A twitter exchange between Rob Mitchell and Prof Chris Hatton put me in mind of the famous quote from L’Arche founder, Vanier: “Some people say that communities start in mystery and end in bureaucracy”.

Chris, a skilled combiner of academic rigour and humanity, said, ‘Bureaucracy is a vampire. It feeds on people’. Lots of people reading this blog will relate to that, perhaps because they will have felt their own lives drained by working within, or even living within, a public service bureaucracy. What is bureaucracy though?

We all come across bureaucracies. They feel inhuman: some are machine-like; some fanged as Chris says; some have tentacles which we feel reaching around us into our lives.

But a bureaucracy is always a group of people, choosing to behave in a certain way.

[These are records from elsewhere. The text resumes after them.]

(* ===== verification/Reactive.v ===== *)
(** * The reactive protocol: src/src/reactive.rs and src/src/default_macros.rs

    The traits [Subscriber] and [Publisher] as type classes over state-passing
    methods, their default methods, the loop [run], and the three macros with
    which every processor passes errors, completion and its subscription on.

    A [Box<Subscriber<Input=I> + 'a>] is a value of a type [S] with an
    instance [Subscriber V X S I]: dynamic dispatch becomes instance
    resolution, and a publisher's type mentions the type of what it may be
    subscribed with.  [&mut self] methods return the new [self]. *)

From S2P Require Import Prelude Effects.

(** ** [trait Subscriber] *)

(** [drop_box] is the drop glue of the boxed subscriber: it runs when a
    publisher overwrites or loses it. *)
Class Subscriber (V X S I : Type) := {
  on_next : S -> I -> M V X (S * bool);
  on_subscribe : S -> Z -> M V X S;
  on_error : S -> string -> M V X S;
  on_complete : S -> bool -> M V X S;
  drop_box : S -> M V X unit
}.

Arguments on_next {V X S I _} _ _ : simpl nomatch.
Arguments on_subscribe {V X S I _} _ _ : simpl nomatch.
Arguments on_error {V X S I _} _ _ : simpl nomatch.
Arguments on_complete {V X S I _} _ _ : simpl nomatch.
Arguments drop_box {V X S I _} _ : simpl nomatch.

Section SubscriberDefaults.
Context {V X S : Type}.
Definition default_on_subscribe (self : S) (_ : Z) : M V X S :=
  let! _ := debug "on_subscribe called" [] in ret self.
Definition default_on_error (self : S) (err : string) : M V X S :=
  let! _ := error "on_error called: {:?}" [err] in ret self.
Definition default_on_complete (self : S) (force : bool) : M V X S :=
  let! _ := debug "on_complete called" [] in ret self.
End SubscriberDefaults.

(** ** [trait Publisher] *)

Class Publisher (V X P S : Type) := {
  subscribe : P -> S -> M V X P;
  next : P -> M V X (P * bool);
  try_next : P -> M V X (P * bool)
}.

Arguments subscribe {V X P S _} _ _ : simpl nomatch.
Arguments next {V X P S _} _ : simpl nomatch.
Arguments try_next {V X P S _} _ : simpl nomatch.

Definition default_try_next {V X P : Type} (self : P) : M V X (P * bool) :=
  panic "Unimplemented fn, presumably run() or next() is being attempted on a processor, not a publisher".

(** The default [next] is the publisher's own [try_next]. *)
Definition default_next {V X P : Type} (self_try_next : P -> M V X (P * bool)) (self : P) : M V X (P * bool) :=
  self_try_next self.

Section Run.
Context {V X P S : Type} `{!Publisher V X P S}.

(** The loop of [run]; one unit of fuel per iteration. *)
Fixpoint run_loop (fuel : nat) (self : P) : M V X P :=
  match fuel with
  | O => out_of_fuel
  | Datatypes.S fuel' =>
      let! '(self', go) := next self in
      if go then run_loop fuel' self' else ret self'
  end.

Definition run (fuel : nat) (self : P) : M V X P :=
  let! _ := debug "Starting loop" [] in
  let! self' := run_loop fuel self in
  let! _ := debug "Done with loop" [] in
  ret self'.
End Run.

(** ** The fields [subscriber] and [index]

    Every publisher has a field [subscriber : Option<Box<Subscriber>>], and
    every processor a field [index : Option<usize>]; the macros and the bodies
    of [subscribe] use only these. *)
Class Link (P S : Type) := {
  subscriber_of : P -> option S;
  with_subscriber : option S -> P -> P;
  subscriber_of_with : forall o p, subscriber_of (with_subscriber o p) = o;
  with_subscriber_with : forall o o' p, with_subscriber o (with_subscriber o' p) = with_subscriber o p;
  with_subscriber_of : forall p, with_subscriber (subscriber_of p) p = p
}.

Class Indexed (P : Type) := {
  index_of : P -> option Z;
  with_index : option Z -> P -> P
}.

Section Macros.
Context {V X P S O : Type} `{!Subscriber V X S O} `{!Link P S}.

(** The body every [subscribe] has: store the box (dropping the one it
    replaces), then tell it its index. *)
Definition link_subscribe (self : P) (s : S) : M V X P :=
  let! _ := match subscriber_of self with
            | Some old => drop_box old
            | None => ret tt
            end in
  let! s' := on_subscribe s 0%Z in
  ret (with_subscriber (Some s') self).

Definition default_pass_error (self : P) (err : string) : M V X P :=
  let! _ := error "Error: {:?}" [err] in
  match subscriber_of self with
  | Some s => let! s' := on_error s err in ret (with_subscriber (Some s') self)
  | None => panic "on_error called but I don't have a subscriber"
  end.

Definition default_pass_complete (self : P) (force : bool) : M V X P :=
  match subscriber_of self with
  | Some s => let! s' := on_complete s force in ret (with_subscriber (Some s') self)
  | None => panic "on_complete called but I don't have a subscriber"
  end.

Definition default_pass_subscribe `{!Indexed P} (self : P) (index : Z) : M V X P :=
  ret (with_index (Some index) self).

(** The drop glue of a struct whose only owned resource is its subscriber. *)
Definition drop_link (self : P) : M V X unit :=
  match subscriber_of self with
  | Some s => drop_box s
  | None => ret tt
  end.
End Macros.

(** ** Facts about the loop *)

Section RunFacts.
Context {V X P S : Type} `{!Publisher V X P S}.

(** More fuel never changes a result that was reached. *)
Lemma run_loop_mono fuel fuel' (p : P) w :
  fuel <= fuel' ->
  (forall w', run_loop fuel p w <> OutOfFuel w') ->
  run_loop fuel' p w = run_loop fuel p w.
Proof.
  revert fuel' p w. induction fuel as [|fuel IH]; intros fuel' p w Hle Hok.
  { exfalso. by apply (Hok w). }
  destruct fuel' as [|fuel']; [lia|]. simpl in *. unfold bind in *.
  destruct (next p w) as [[p' b] w1| | |]; try done.
  destruct b; [|done]. apply IH; [lia | exact Hok].
Qed.

(** Publishers whose [next] always asks for more never stop. *)
Lemma run_loop_forever (I : P -> World V X -> Prop) :
  (forall p w, I p w -> exists p' w', next p w = Done (p', true) w' /\ I p' w') ->
  forall fuel p w, I p w -> exists w', run_loop fuel p w = OutOfFuel w'.
Proof.
  intros Hstep fuel. induction fuel as [|fuel IH]; intros p w Hp; simpl.
  { by eexists. }
  destruct (Hstep p w Hp) as (p' & w' & E & Hp').
  unfold bind. rewrite E. by apply IH.
Qed.
End RunFacts.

People will dispute that word “choosing”. The nature of bureaucracies is that, whilst someone at some point wrote their rules, and other people added to them, they feel like they have come to life, operating beyond the control even of those who profess to lead to them.

But whilst Vanier’s quote is often read to mean that every community – a group of people who share some beliefs and ways of behaving – already has some bureaucracy in it, it also suggests that every bureaucracy is also a community.  He could equally have said that every community starts in mystery, and ends in mystery: the mystery of how a group of humans created something which feels so utterly unlike themselves.  The bigger the bureaucracy, the deeper its mystery: the gap between the values of the people within it and the way we feel instructed to behave. This is why I think the challenge facing public service leaders is no longer how to scale up (the business growth model of marketised public services) but how to scale down.

But even in a vast bureaucratic community, no rule is unchangeable, or incapable of more than one interpretation. The choice to be human can feel difficult, or downright dangerous, when we work within a bureaucracy, but nevertheless we make choices. Ultimately, then, the nature of a bureaucracy, lies in the choices the people within it make every day.